Material provided:
(** The limits [datetime.fromtimestamp] runs into, in seconds since the
    epoch, as CPython has them on 64-bit Linux with glibc and the local
    zone UTC (the zone of the service's container): the range of
    [time_t]; the instants whose year [localtime] can still store; and
    the years 1 to 9999 of [datetime], less the first day, because the
    conversion also looks one day back to detect a repeated hour. *)
Definition TIME_T_LIMIT : Z := (2 ^ 63)%Z.
Definition LOCALTIME_MIN : Z := (-67768040609740800)%Z.
Definition LOCALTIME_MAX : Z := 67768036191676799%Z.
Definition DATETIME_MIN : Z := (-62135510400)%Z.   (* 0001-01-02 00:00:00 *)
Definition DATETIME_MAX : Z := 253402300799%Z.      (* 9999-12-31 23:59:59 *)

(** The seconds and microseconds of a finite float, as
    [fromtimestamp] splits it: [modf], the fraction times 10^6 rounded to
    binary64 and then to an integer with ties to even, and the carry into
    the seconds. *)
Definition timeval (neg : bool) (mant : N) (e10 : Z) : Z * Z :=
  let num := (Z.of_N mant * pow10 e10)%Z in
  let den := pow10 (- e10) in
  let intpart := (num / den)%Z in
  let us :=
    match nearest_double ((num mod den) * 1000000) den with
    | Some (m, e) => round_half_even (m * pow2 e) (pow2 (- e))
    | None => 0%Z
    end in
  let sec := if neg then (- intpart)%Z else intpart in
  let us := if neg then (- us)%Z else us in
  if (1000000 <=? us)%Z then ((sec + 1)%Z, (us - 1000000)%Z)
  else if (us <? 0)%Z then ((sec - 1)%Z, (us + 1000000)%Z)
  else (sec, us).

(** [datetime.fromtimestamp(t)]: NaN is a [ValueError]; an infinity or
    seconds outside [time_t] an [OverflowError]; seconds whose year
    [localtime] cannot store an [OSError]; a year outside 1..9999 a
    [ValueError]. *)
Definition fromtimestamp (t : pyfloat) : result datetime :=
  match t with
  | FNan => Raise ValueError
  | FInf _ => Raise OverflowError
  | FFinite neg mant e10 =>
      let sec := fst (timeval neg mant e10) in
      if ((sec <? - TIME_T_LIMIT) || (TIME_T_LIMIT <? sec))%Z%bool
      then Raise OverflowError
      else if ((sec <? LOCALTIME_MIN) || (LOCALTIME_MAX <? sec))%Z%bool
      then Raise OSError
      else if ((sec <? DATETIME_MIN) || (DATETIME_MAX <? sec))%Z%bool
      then Raise ValueError
      else Ok (Datetime t)
  end.

(** The built-in [int(s)] on a string: optional sign, then a digitpart. *)
Definition int_of_string (s : string) : result Z :=
  let '(neg, body) := parse_sign (strip (list_ascii_of_string s)) in
  match digitpart body with
  | Some (ds, []) =>
      let n := Z.of_N (N_of_digits ds) in
      Ok (if neg then (- n)%Z else n)
  | _ => Raise ValueError
  end.

(** [needle in hay] on strings. *)
Fixpoint contains (needle hay : string) : bool :=
  match hay with
  | EmptyString => String.prefix needle EmptyString
  | String _ hay' => String.prefix needle hay || contains needle hay'
  end.

(** [s.split(sep)[-1]]: the text after the last separator (all of [s]
    when there is none); the list is never empty, so no [IndexError]. *)
Fixpoint last_segment_from (sep : ascii) (acc : list ascii) (l : list ascii)
  : list ascii :=
  match l with
  | [] => rev acc
  | c :: l' =>
      if Ascii.eqb c sep then last_segment_from sep [] l'
      else last_segment_from sep (c :: acc) l'
  end.

Definition split_last (sep : ascii) (s : string) : string :=
  string_of_list_ascii (last_segment_from sep [] (list_ascii_of_string s)).

(** [sep.join(items)] *)
Fixpoint join (sep : string) (items : list string) : string :=
  match items with
  | [] => ""
  | [x] => x
  | x :: rest => x +:+ sep +:+ join sep rest
  end.

(** Sequencing of calls that may raise. *)
Definition rbind {A B : Type} (r : result A) (k : A -> result B) : result B :=
  match r with
  | Ok a => k a
  | Raise e => Raise e
  end.

(** A [dict] whose iteration order (insertion order) the code relies on,
    as an association list. *)
Abbreviation odict V := (list (string * V)).

Fixpoint odict_get {V : Type} (k : string) (d : odict V) : option V :=
  match d with
  | [] => None
  | (k', v) :: d' => if String.eqb k k' then Some v else odict_get k d'
  end.

(** [d[k] = v]: replaces in place, or adds at the end. *)
Fixpoint odict_set {V : Type} (k : string) (v : V) (d : odict V) : odict V :=
  match d with
  | [] => [(k, v)]
  | (k', v') :: d' =>
      if String.eqb k k' then (k', v) :: d' else (k', v') :: odict_set k v d'
  end.

End Py.

(* ===================================================================== *)
(** * External calls: events and the program monad                        *)
(* ===================================================================== *)

Module Eff.
Import Py.

(** A row of [phasor_data]: one value per column. *)
Abbreviation row := (list value).

(** Messages handed to [logger]. *)
Inductive log_msg : Type :=
| LogConnectRetry (e : exc)
| LogConnectGiveUp
| LogPmuRegistered (pmu_id : Z)
| LogRegisterError (pmu_id : Z) (e : exc)
| LogReconnecting
| LogFlushOk (n : nat)
| LogFlushError (e : exc)
| LogDiscovering
| LogNoStreamsFound
| LogGroupCreated (stream : string)
| LogGroupExists (stream : string)
| LogInvalidStreamName (stream : string)
| LogListening (n : nat)
| LogDiscoverError (e : exc)
| LogStarting
| LogIdle
| LogTimeoutFlush
| LogAckWithheld
| LogRedisError (e : exc)
| LogUnexpectedError (e : exc)
| LogShuttingDown
| LogStopped
| LogStatusError (e : exc).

About this exercise: Show the lines from the data above that contain the string "result".

Expected answer:
Definition fromtimestamp (t : pyfloat) : result datetime :=
Definition int_of_string (s : string) : result Z :=
Definition rbind {A B : Type} (r : result A) (k : A -> result B) : result B :=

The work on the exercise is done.